- Records shown:

===============

(* ===== verification/Barriers.v ===== *)
(** * Barriers: [omniagentos/swarm/barriers.py]

    The control-plane barrier predicates over already-fetched state.  Reports come
    through the [VerificationReportLike] interface; mappings are finite maps. *)

From Stdlib Require Import Ascii.
From S2P Require Import Prelude PyString VerificationReport.
Open Scope nat_scope.

Definition TERMINAL_TASK_STATUSES : list string := ["done"; "blocked"; "cancelled"].
Definition CONDITION_VERIFIED : string := "VERIFIED".
Definition CONDITION_DONE : string := "DONE".
Definition TERMINAL_DISPOSITIONS : list string := ["accepted"; "rejected"; "cancelled"; "abandoned"].

Record BarrierResult := mkBarrier {
  barrier : string;
  released : bool;
  reason : string;
  detail : string;
  blocking_ids : list string;
  satisfied_ids : list string;
}.

Record DependencyEdge := mkEdge {
  e_task_id : string;
  depends_on_task_id : string;
  condition : string;
  predecessor_status : option string;
}.

Record WorkerTask := mkWorker {
  wt_task_id : string;
  required : bool;
  wt_current_hash : option string;
}.

Record WorkstreamState := mkWorkstream {
  workstream_id : string;
  mandatory : bool;
  ws_ready : bool;
}.

(** [ContextVerdictLike.ready], [AuditResultLike.verdict] and the two fields of
    [ProjectStateLike] are all the barriers read of those objects. *)
Record ProjectState := mkProject { disposition : option string; project_id : string }.

(** [text or fallback] on an optional string. *)
Definition or_else (text : option string) (fallback : string) : string :=
  match text with Some s => if bool_decide (s = "") then fallback else s | None => fallback end.

Definition refused (barrier reason detail : string) : BarrierResult :=
  mkBarrier barrier false reason detail [] [].
Definition releasing (barrier reason detail : string) (satisfied : list string) : BarrierResult :=
  mkBarrier barrier true reason detail [] satisfied.

Definition comma (ids : list string) : string := join ", " ids.

(** What the loops of the barriers accumulate. *)
Record tally := mkTally {
  blocking : list string;
  satisfied : list string;
  first_reason : option string;
  first_detail : option string;
}.
Definition empty_tally : tally := mkTally [] [] None None.

Definition record_block (t : tally) (id reason detail : string) : tally :=
  match t.(first_reason) with
  | None => mkTally (t.(blocking) ++ [id]) t.(satisfied) (Some reason) (Some detail)
  | Some _ => mkTally (t.(blocking) ++ [id]) t.(satisfied) t.(first_reason) t.(first_detail)
  end.
Definition record_satisfied (t : tally) (id : string) : tally :=
  mkTally t.(blocking) (t.(satisfied) ++ [id]) t.(first_reason) t.(first_detail).

Section barriers.
Context `{VerificationReportLike R}.

(** [_report_block_reason]: [None] releases. *)
Definition report_block_reason (report : option R) (current_hash : option string) : option string :=
  match report with
  | None => Some "missing_report"
  | Some r =>
      match current_hash with
      | Some h =>
          if bool_decide (h = "") then Some "missing_current_hash"
          else if like_satisfies r h then None
          else if like_stale r h then Some "stale_report"
          else Some "verification_not_passing"
      | None =>
          if bool_decide (like_verdict r = "pass") then None else Some "verification_not_passing"
      end
  end.

(** ** 1. Contract *)

(** [context_verdict] is the [ready] flag of the verdict, if there is one. *)
Definition contract_barrier (contract_state : option string) (context_verdict : option bool) :
    BarrierResult :=
  let normalized := casefold (strip (or_else contract_state "")) in
  if negb (bool_decide (normalized = "approved")) then
    refused "contract" "contract_not_approved"
      (match contract_state with
       | Some s => "contract state " +:+ repr s +:+ " is not APPROVED"
       | None => "contract state is missing" end)
  else match context_verdict with
  | None => refused "contract" "context_missing" "context verdict is missing"
  | Some false => refused "contract" "context_not_ready" "context verdict is present but not ready"
  | Some true => releasing "contract" "released" "contract APPROVED and context ready" []
  end.

(** ** 2. Dependencies *)

(** One turn of the loop: [edge_reason] and [edge_detail]. *)
Definition judge_edge (reports_by_task : gmap string R) (hashes_by_task : gmap string string)
    (edge : DependencyEdge) : option string * string :=
  let pred := repr edge.(depends_on_task_id) in
  let on := "edge on " +:+ repr edge.(e_task_id) in
  match edge.(predecessor_status) with
  | None => (Some "missing_predecessor",
      "predecessor " +:+ pred +:+ " has no board row (dangling " +:+ on +:+ ")")
  | Some status =>
      if bool_decide (status ∈ ["blocked"; "cancelled"]) then
        (Some "predecessor_terminal_not_done",
         "predecessor " +:+ pred +:+ " is terminal-not-done status " +:+ repr status +:+ " (" +:+ on +:+ ")")
      else if negb (bool_decide (status = "done")) then
        (Some "predecessor_not_done",
         "predecessor " +:+ pred +:+ " status is " +:+ repr status +:+ ", not done (" +:+ on +:+ ")")
      else if bool_decide (edge.(condition) = CONDITION_DONE) then
        (None, "predecessor " +:+ pred +:+ " done under DONE condition")
      else if bool_decide (edge.(condition) = CONDITION_VERIFIED) then
        match hashes_by_task !! edge.(depends_on_task_id) with
        | None | Some "" => (Some "missing_current_hash",
            "predecessor " +:+ pred +:+ " has no non-empty current hash (" +:+ on +:+ ")")
        | Some current_hash =>
            match report_block_reason (reports_by_task !! edge.(depends_on_task_id)) (Some current_hash) with
            | Some block => (Some block,
                "predecessor " +:+ pred +:+ " report does not satisfy current hash "
                +:+ repr current_hash +:+ " (" +:+ block +:+ "; " +:+ on +:+ ")")
            | None => (None, "predecessor " +:+ pred +:+ " verified for hash " +:+ repr current_hash)
            end
        end
      else
        (Some "unknown_condition",
         "predecessor " +:+ pred +:+ " has unknown condition " +:+ repr edge.(condition) +:+ " (" +:+ on +:+ ")")
  end.

Definition tally_edge (reports_by_task : gmap string R) (hashes_by_task : gmap string string)
    (t : tally) (edge : DependencyEdge) : tally :=
  match judge_edge reports_by_task hashes_by_task edge with
  | (Some r, d) => record_block t edge.(depends_on_task_id) r d
  | (None, _) => record_satisfied t edge.(depends_on_task_id)
  end.

Definition dependency_barrier (edges : list DependencyEdge) (reports_by_task : gmap string R)
    (hashes_by_task : gmap string string) : BarrierResult :=
  match edges with
  | [] => releasing "dependency" "no_dependencies"
            "task has no predecessor edges; genuinely eligible" []
  | edge :: _ =>
      let t := foldl (tally_edge reports_by_task hashes_by_task) empty_tally edges in
      if negb (bool_decide (t.(blocking) = [])) then
        mkBarrier "dependency" false (or_else t.(first_reason) "dependencies_not_satisfied")
          (or_else t.(first_detail)
            ("blocking predecessors: " +:+ comma t.(blocking) +:+ " (task " +:+ repr edge.(e_task_id) +:+ ")"))
          t.(blocking) t.(satisfied)
      else
        releasing "dependency" "all_dependencies_satisfied"
          ("all predecessors satisfied for task " +:+ repr edge.(e_task_id) +:+ ": " +:+ comma t.(satisfied))
          t.(satisfied)
  end.

(** ** 3. Integration exemption *)

(** [statuses[d]]: only used where [d] is known to be present. *)
Definition status_at (statuses : gmap string string) (d : string) : string :=
  default "" (statuses !! d).

Definition integration_exemption (edges : list DependencyEdge) (statuses : gmap string string) :
    BarrierResult :=
  let barrier := "integration_exemption" in
  let shown d := d +:+ "=" +:+ status_at statuses d in
  let terminal d := bool_decide (status_at statuses d ∈ TERMINAL_TASK_STATUSES) in
  match edges with
  | [] => releasing barrier "no_dependencies" "integration task has no predecessor edges" []
  | _ =>
      let dep_ids := map depends_on_task_id edges in
      let missing := List.filter (λ d, bool_decide (statuses !! d = None)) dep_ids in
      if negb (bool_decide (missing = [])) then
        mkBarrier barrier false "missing_dependency"
          ("predecessor id(s) absent from statuses (never default to done): " +:+ comma missing)
          missing []
      else if forallb (λ d, bool_decide (status_at statuses d = "done")) dep_ids then
        mkBarrier barrier false "plain_eligibility_covers_this"
          ("all predecessors are done (" +:+ comma dep_ids +:+ "); use dependency_barrier instead")
          [] dep_ids
      else if forallb terminal dep_ids then
        releasing barrier "all_predecessors_terminal"
          ("all predecessors terminal for integration exemption: " +:+ comma (map shown dep_ids)) dep_ids
      else
        let non_terminal := List.filter (λ d, negb (terminal d)) dep_ids in
        mkBarrier barrier false "non_terminal_predecessors"
          ("non-terminal predecessors block integration exemption: " +:+ comma (map shown non_terminal))
          non_terminal []
  end.

(** ** 4. Local completion *)

Definition tally_worker (reports_by_task : gmap string R) (t : tally) (worker : WorkerTask) : tally :=
  let tid := worker.(wt_task_id) in
  match worker.(wt_current_hash) with
  | None | Some "" => record_block t tid "missing_current_hash"
      ("required worker " +:+ repr tid +:+ " has no non-empty current_hash")
  | Some h =>
      match report_block_reason (reports_by_task !! tid) (Some h) with
      | Some block => record_block t tid block
          ("required worker " +:+ repr tid +:+ " report does not satisfy hash " +:+ repr h
           +:+ " (" +:+ block +:+ ")")
      | None => record_satisfied t tid
      end
  end.

Definition local_completion_barrier (worker_tasks : list WorkerTask) (reports_by_task : gmap string R) :
    BarrierResult :=
  let barrier := "local_completion" in
  match List.filter required worker_tasks with
  | [] => refused barrier "no_required_workers"
            "no required worker tasks provided; refusing vacuous pass"
  | workers =>
      let t := foldl (tally_worker reports_by_task) empty_tally workers in
      if negb (bool_decide (t.(blocking) = [])) then
        mkBarrier barrier false (or_else t.(first_reason) "workers_not_verified")
          (or_else t.(first_detail) ("blocking required workers: " +:+ comma t.(blocking)))
          t.(blocking) t.(satisfied)
      else
        releasing barrier "all_required_workers_verified"
          ("all required workers verified: " +:+ comma t.(satisfied)) t.(satisfied)
  end.

(** ** 5. Workstream *)

(** [f" for hash {h!r}" if h else ""] *)
Definition hash_part (current_hash : option string) : string :=
  match current_hash with
  | None | Some "" => ""
  | Some h => " for hash " +:+ repr h
  end.

Definition workstream_barrier (integration_verification : option R) (current_hash : option string) :
    BarrierResult :=
  match report_block_reason integration_verification current_hash with
  | Some block => refused "workstream" block
      ("integration verification not ready" +:+ hash_part current_hash +:+ " (" +:+ block +:+ ")")
  | None => releasing "workstream" "ready_for_global_merge"
      ("integration verification ready for global merge" +:+ hash_part current_hash) []
  end.

(** ** 6. Global merge *)

Definition global_merge_barrier (workstreams : list WorkstreamState) : BarrierResult :=
  let barrier := "global_merge" in
  match List.filter mandatory workstreams with
  | [] => refused barrier "no_mandatory_workstreams"
            "no mandatory workstreams provided; refusing vacuous pass"
  | ws =>
      match map workstream_id (List.filter (λ w, negb w.(ws_ready)) ws) with
      | [] =>
          let ready_ids := map workstream_id ws in
          releasing barrier "all_mandatory_workstreams_ready"
            ("all mandatory workstreams ready: " +:+ comma ready_ids) ready_ids
      | not_ready =>
          mkBarrier barrier false "workstream_not_ready"
            ("mandatory workstreams not ready: " +:+ comma not_ready) not_ready []
      end
  end.

(** ** 7. Acceptance *)

Definition acceptance_barrier (post_merge_report : option R) (audit_result : option string)
    (current_hash : option string) : BarrierResult :=
  let barrier := "acceptance" in
  match report_block_reason post_merge_report current_hash with
  | Some block => refused barrier block
      ("post-merge report not accepting" +:+ hash_part current_hash +:+ " (" +:+ block +:+ ")")
  | None =>
      match audit_result with
      | None => refused barrier "audit_missing" "post-merge audit result is missing"
      | Some verdict =>
          if bool_decide (verdict = "inconclusive") then
            refused barrier "audit_inconclusive" "post-merge audit verdict is inconclusive (fail closed)"
          else if bool_decide (verdict = "fail") then
            refused barrier "audit_failed" "post-merge audit verdict is fail"
          else if negb (bool_decide (verdict = "pass")) then
            refused barrier "audit_failed" ("post-merge audit verdict is " +:+ repr verdict +:+ ", not pass")
          else releasing barrier "accepted" "post-merge report and audit both pass" []
      end
  end.

(** ** 8. Learning *)

Definition learning_barrier (project_state : option ProjectState) : BarrierResult :=
  let barrier := "learning" in
  match project_state with
  | None => refused barrier "no_project_state" "project state is missing"
  | Some p =>
      let id := repr p.(project_id) in
      match p.(disposition) with
      | None => mkBarrier barrier false "no_terminal_disposition"
          ("project " +:+ id +:+ " has no disposition") [p.(project_id)] []
      | Some d =>
          let normalized := casefold (strip d) in
          if negb (bool_decide (normalized ∈ TERMINAL_DISPOSITIONS)) then
            mkBarrier barrier false "no_terminal_disposition"
              ("project " +:+ id +:+ " disposition " +:+ repr d +:+ " is not terminal")
              [p.(project_id)] []
          else releasing barrier "terminal_disposition_reached"
            ("project " +:+ id +:+ " reached terminal disposition " +:+ repr normalized) [p.(project_id)]
      end
  end.

(** ** The loops *)

(** A tally holds the blocked and the satisfied ids in order, and the reason of the
    first block. *)
Lemma tally_fold {X} (verdict : X → option (string * string)) (id : X → string)
    (step : tally → X → tally) xs t :
  (∀ t x, step t x = match verdict x with
                     | Some (r, d) => record_block t (id x) r d
                     | None => record_satisfied t (id x) end) →
  let bad x := match verdict x with Some _ => true | None => false end in
  let u := foldl step t xs in
  u.(blocking) = t.(blocking) ++ map id (List.filter bad xs) ∧
  u.(satisfied) = t.(satisfied) ++ map id (List.filter (λ x, negb (bad x)) xs) ∧
  u.(first_reason) = match t.(first_reason) with
    | Some r => Some r | None => fst <$> head (omap verdict xs) end.
Proof.
  intros Hstep. cbn zeta. revert t. induction xs as [|x xs IH]; intros t; cbn [foldl].
  { simpl. rewrite !app_nil_r. by destruct (first_reason t). }
  rewrite (Hstep t x). destruct (IH match verdict x with
    | Some (r, d) => record_block t (id x) r d
    | None => record_satisfied t (id x) end) as (-> & -> & ->).
  cbn [List.filter]. destruct (verdict x) as [[r d]|] eqn:E; simpl; rewrite E.
  - unfold record_block. destruct (first_reason t) eqn:Ef; simpl; rewrite ?Ef, <-app_assoc; done.
  - rewrite <-app_assoc. by destruct (first_reason t).
Qed.
End barriers.
(* ===== verification/BarrierSpec.v ===== *)
(** * BarrierSpec: when the control-plane barriers release

    Each barrier is characterized by the evidence it needs, for any kind of
    report; the last theorem instantiates the reports of [verify/report.py]. *)

From Stdlib Require Import Ascii.
From S2P Require Import Prelude PyString VerificationReport Barriers.
Open Scope nat_scope.

Section spec.
Context `{VerificationReportLike R}.
Implicit Types (reports : gmap string R) (hashes : gmap string string).

(** The evidence that a report gives about a revision. *)
Definition evidence_for (report : option R) (current_hash : option string) : Prop :=
  ∃ r, report = Some r ∧
    match current_hash with
    | Some h => h ≠ "" ∧ like_satisfies r h = true
    | None => like_verdict r = "pass"
    end.

Lemma report_block_reason_None report h :
  report_block_reason report h = None ↔ evidence_for report h.
Proof.
  unfold report_block_reason, evidence_for. destruct report as [r|]; [|naive_solver].
  destruct h as [h|].
  - case_bool_decide; [naive_solver|]. destruct (like_satisfies r h) eqn:E; [naive_solver|].
    split; [by destruct (like_stale r h)|]. intros (r' & [= <-] & _ & ?). congruence.
  - case_bool_decide; naive_solver.
Qed.

Lemma report_block_reason_nonempty report h : report_block_reason report h ≠ Some "".
Proof. unfold report_block_reason. repeat case_match; try done; by case_bool_decide. Qed.

Definition edge_ok reports hashes (e : DependencyEdge) : Prop :=
  e.(predecessor_status) = Some "done" ∧
  (e.(condition) = CONDITION_DONE ∨
   e.(condition) = CONDITION_VERIFIED ∧ ∃ h, hashes !! e.(depends_on_task_id) = Some h ∧
     evidence_for (reports !! e.(depends_on_task_id)) (Some h)).

Lemma judge_edge_ok reports hashes e :
  (judge_edge reports hashes e).1 = None ↔ edge_ok reports hashes e.
Proof.
  unfold judge_edge, edge_ok. destruct (predecessor_status e) as [st|]; [|naive_solver].
  case_bool_decide as Hb; [split; [done|]; intros [[= ->] _]; set_solver|].
  case_bool_decide as Hd; simpl; [subst st|split; [done|]; naive_solver].
  case_bool_decide as Hc; [naive_solver|]. case_bool_decide as Hv; [|naive_solver].
  destruct (hashes !! depends_on_task_id e) as [h|] eqn:Eh; [|naive_solver].
  destruct h as [|a h].
  { split; [done|]. intros (_ & [?|(_ & h & [= <-] & r & _ & Hh & _)]); [congruence|done]. }
  pose proof (report_block_reason_None (reports !! depends_on_task_id e) (Some (String a h))) as Hr.
  destruct (report_block_reason _ _) as [b|]; simpl; [|naive_solver].
  split; [done|]. intros (_ & [?|(_ & h' & [= <-] & He)]); [congruence|]. by apply Hr in He.
Qed.

Lemma judge_edge_nonempty reports hashes e r d : judge_edge reports hashes e = (Some r, d) → r ≠ "".
Proof.
  unfold judge_edge. repeat case_match; intros [= <- _]; try done.
  all: intros ->; by eapply report_block_reason_nonempty.
Qed.

(** The verdict of an edge as the loop records it. *)
Definition edge_verdict reports hashes (e : DependencyEdge) : option (string * string) :=
  match judge_edge reports hashes e with (Some r, d) => Some (r, d) | (None, _) => None end.
Definition edge_blocks reports hashes (e : DependencyEdge) : bool :=
  match edge_verdict reports hashes e with Some _ => true | None => false end.

Lemma edge_blocks_spec reports hashes e :
  edge_blocks reports hashes e = false ↔ edge_ok reports hashes e.
Proof.
  unfold edge_blocks, edge_verdict. rewrite <-judge_edge_ok.
  by destruct (judge_edge reports hashes e) as [[]].
Qed.

Lemma map_nil_iff {A B} (f : A → B) l : map f l = [] ↔ l = [].
Proof. by destruct l. Qed.

Lemma filter_nil_iff {A} (p : A → bool) l : List.filter p l = [] ↔ ∀ x, x ∈ l → p x = false.
Proof.
  split.
  - intros Hn x Hx. apply not_true_iff_false. intros Hp.
    assert (x ∈ select p l) as Hin by by apply elem_of_select.
    unfold select in Hin. rewrite Hn in Hin. by apply not_elem_of_nil in Hin.
  - apply select_none.
Qed.

Lemma dependency_tally edges reports hashes :
  let t := foldl (tally_edge reports hashes) empty_tally edges in
  let blocks := edge_blocks reports hashes in
  t.(blocking) = map depends_on_task_id (List.filter blocks edges) ∧
  t.(satisfied) = map depends_on_task_id (List.filter (λ e, negb (blocks e)) edges) ∧
  t.(first_reason) = fst <$> head (omap (edge_verdict reports hashes) edges).
Proof.
  apply (tally_fold (edge_verdict reports hashes) depends_on_task_id (tally_edge reports hashes)).
  intros t x. unfold tally_edge, edge_verdict. by destruct (judge_edge reports hashes x) as [[]].
Qed.
Definition get_runs_by_ids (run_ids : list string) (d : db) : gmap string row :=
  foldl (λ m r, <[str r "id" := r]> m) ∅
    (select (λ r, existsb (λ i, with_id i r) run_ids) d.(runs)).

Definition worker_matches (expect_worker : option string) (r : row) : bool :=
  match expect_worker with Some w => is_text r "worker_id" w | None => true end.

Definition update_run (run_id : string) (fields : row) (expect_worker : option string) :
    op db sql_error bool := write (λ d,
  values ← checked_fields fields (List.filter (λ c, negb (bool_decide (c = "id"))) RUN_COLUMNS);
  let p := λ r, with_id run_id r && worker_matches expect_worker r in
  if bool_decide (values = ∅) then Ok (bool_decide (fetchone (select p d.(runs)) ≠ None), d)
  else
    '(n, t) ← update_checked (run_ok d) p values d.(runs);
    Ok (bool_decide (0 < n), set_runs (λ _, t) d)).

Definition newest_runs (r : row) : desc (option string) * desc (option string) :=
  (Desc (text r "queued_at"), Desc (text r "id")).

Definition list_runs (filters : row) (n : Z) (d : db) : result sql_error (list row) :=
  p ← where_clause filters RUN_COLUMNS;
  Ok (limit n (query d.(runs) p newest_runs)).

(** [task_id IN (SELECT id FROM tasks WHERE project_id = ?)] *)
Definition in_project (project_id : string) (d : db) (v : sql_value) : bool :=
  existsb (λ t, is_text t "project_id" project_id && sql_eq (col t "id") v) d.(tasks).

Definition list_runs_for_project (project_id : string) (filters : row) (n : Z) (d : db) :
    result sql_error (list row) :=
  p ← where_clause filters RUN_COLUMNS;
  Ok (limit n (query d.(runs) (λ r, p r && in_project project_id d (col r "task_id")) newest_runs)).

Definition request_cancel (run_id now : string) : op db sql_error bool := write (λ d,
  let p := with_id run_id in
  Ok (bool_decide (0 < rowcount p d.(runs)),
      set_runs (update_where p (λ r, <["cancel_requested" := VInt 1]> (<["updated_at" := VText now]> r))) d)).
Definition PROVIDER_CALL_COLUMNS : list string :=
  ["call_id"; "request_id"; "execution_id"; "run_id"; "campaign_id"; "reservation_id"; "task_id";
   "attempt_id"; "session_id"; "work_id"; "root_trace_id"; "stage"; "attempt_index"; "provider";
   "transport"; "requested_model"; "effective_model"; "model_lineage"; "billing_provider"; "adapter_key";
   "provider_request_id"; "request_state"; "provider_outcome"; "input_tokens"; "output_tokens";
   "total_tokens"; "cost_usd_decimal"; "cost_usd_nanos"; "cost_upper_bound_usd_nanos"; "cost_quality";
   "cost_source"; "pricing_revision"; "created_at"; "settled_at"].
Definition PROVIDER_CALL_IMMUTABLE_COLUMNS : list string :=
  ["call_id"; "request_id"; "execution_id"; "run_id"; "campaign_id"; "reservation_id"; "task_id";
   "attempt_id"; "session_id"; "work_id"; "root_trace_id"; "stage"; "attempt_index"; "provider";
   "transport"; "requested_model"; "effective_model"; "model_lineage"; "billing_provider"; "adapter_key";
   "created_at"].
Definition PROVIDER_CALL_FILTERS : list string := ["run_id"; "execution_id"; "campaign_id"; "reservation_id"].
Definition COST_COLUMNS : list string :=
  ["cost_usd_decimal"; "cost_usd_nanos"; "cost_upper_bound_usd_nanos"; "cost_quality"; "cost_source";
   "pricing_revision"].

Definition billing_provider_aliases (provider : string) : list string :=
  if bool_decide (provider = "moonshot") then ["moonshot"; "kimi"] else [provider].

(** Python's [==] on field values, and truth. *)
Definition py_eq (a b : sql_value) : bool :=
  match a, b with VNull, VNull => true | _, _ => sql_eq a b end.
Definition truthy (v : sql_value) : bool :=
  match v with
  | VNull => false
  | VInt n => negb (n =? 0)%Z
  | VReal q => negb (Qeq_bool q 0)
  | VText s => negb (bool_decide (s = ""))
  end.
Definition or_else (a b : sql_value) : sql_value := if truthy a then a else b.

(** Parameters of SQLite are 64-bit. *)
Definition MAX_INT : Z := 9223372036854775807.
Definition bindable (v : sql_value) : bool :=
  match v with VInt n => (n <=? MAX_INT)%Z | _ => true end.

Section ledger.
(** The price registry: the two rates of a model per million tokens and where they
    come from; the estimate and its rounding to nano-dollars, computed in doubles. *)
Context (registry : string → option (Q * Q * string))
        (token_cost : Z → Q → Z → Q → option Q) (round_nanos : Q → Z).

(** ** Pricing *)

Definition token_count (v : sql_value) : option Z :=
  match v with VInt n => if (0 <=? n)%Z then Some n else None | _ => None end.

(** [estimate_token_cost] of [budget/token_pricing.py]: the cost and its source. *)
Definition estimate_token_cost (model input_tokens output_tokens : sql_value) : option (Q * string) :=
  match token_count input_tokens, token_count output_tokens with
  | None, None => None
  | p, c =>
      match model with
      | VText m =>
          if bool_decide (strip m = "") then None
          else match registry m with
          | None => None
          | Some (prompt_rate, completion_rate, source) =>
              (λ cost, (cost, source)) <$>
                token_cost (default 0%Z p) prompt_rate (default 0%Z c) completion_rate
          end
      | _ => None
      end
  end.

Definition source_text (v : sql_value) : string := match v with VText s => s | _ => "unknown" end.

Definition price_kimi_shim_observation (c : row) : row :=
  if negb (is_text c "adapter_key" "estate-kimi-shim") then c
  else if is_text c "cost_quality" "exact" then c
  else if match col c "cost_source" with VText s => negb (startswith "estate-kimi-shim:" s) | _ => false end then c
  else
    let has_input := bool_decide (token_count (col c "input_tokens") ≠ None) in
    let has_output := bool_decide (token_count (col c "output_tokens") ≠ None) in
    let unpriced (source : string) : row := list_to_map
      [("cost_usd_decimal", VNull); ("cost_usd_nanos", VNull); ("cost_quality", VText "unknown");
       ("cost_upper_bound_usd_nanos", VNull); ("cost_source", VText source)] in
    if xorb has_input has_output then
      assign (unpriced ("modelintel:unpriced:partial-tokens:missing-" +:+ (if has_input then "output" else "input")))
        (<["input_tokens" := if has_input then col c "input_tokens" else VNull]>
          (<["output_tokens" := if has_output then col c "output_tokens" else VNull]> c))
    else
      let model := or_else (col c "effective_model") (col c "requested_model") in
      match estimate_token_cost model (col c "input_tokens") (col c "output_tokens") with
      | None =>
          let provider := or_else (or_else (col c "billing_provider") (col c "provider")) (VText "unknown") in
          assign (unpriced ("modelintel:unpriced:" +:+ source_text provider +:+ "/"
                            +:+ source_text (or_else model (VText "unknown")))) c
      | Some (cost, source) =>
          assign (list_to_map
            [("cost_usd_decimal", VNull); ("cost_usd_nanos", VNull); ("cost_quality", VText "estimated");
             ("cost_upper_bound_usd_nanos", VInt (round_nanos cost)); ("cost_source", VText source)]) c
      end.
(* ===== verification/Records.v ===== *)
(** * Records: field update for the row records of the stores

    [r <| f := v |>] is [r] with field [f] replaced.  The setter of a field is
    computed once from the record's eta expansion, so it reduces to a constructor
    application. *)

From S2P Require Import Prelude.

(** A record type that is rebuilt from its fields. *)
Class Rebuild (R : Type) := rebuild : R → R.

Class FieldSetter {R T : Type} (get : R → T) := modify : (T → T) → R → R.
Arguments modify {R T} get {_} f r : simpl nomatch.

Ltac build_setter get :=
  let R := match type of get with ?R → _ => R end in
  let eta := eval cbv [rebuild] in (rebuild : R → R) in
  let eta := lazymatch eta with
             | (fun x => _) => eta
             | _ => let i := constr:(_ : Rebuild R) in eval hnf in i
             end in
  lazymatch eval pattern get in eta with
  | ?builder _ => exact (fun f r => builder (fun r => f (get r)) r)
  end.

#[export] Hint Extern 1 (FieldSetter ?get) => build_setter get : typeclass_instances.

Declare Scope record_scope.
Delimit Scope record_scope with record.
Notation "r <| f := v |>" := (modify f (λ _, v) r)
  (at level 12, f at next level, left associativity, format "r  <| f  :=  v |>") : record_scope.
Open Scope record_scope.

===============

- What to produce: Out of the lines in the listing, count the ones with the word "Lemma", then give only the number.

- Expected answer: 9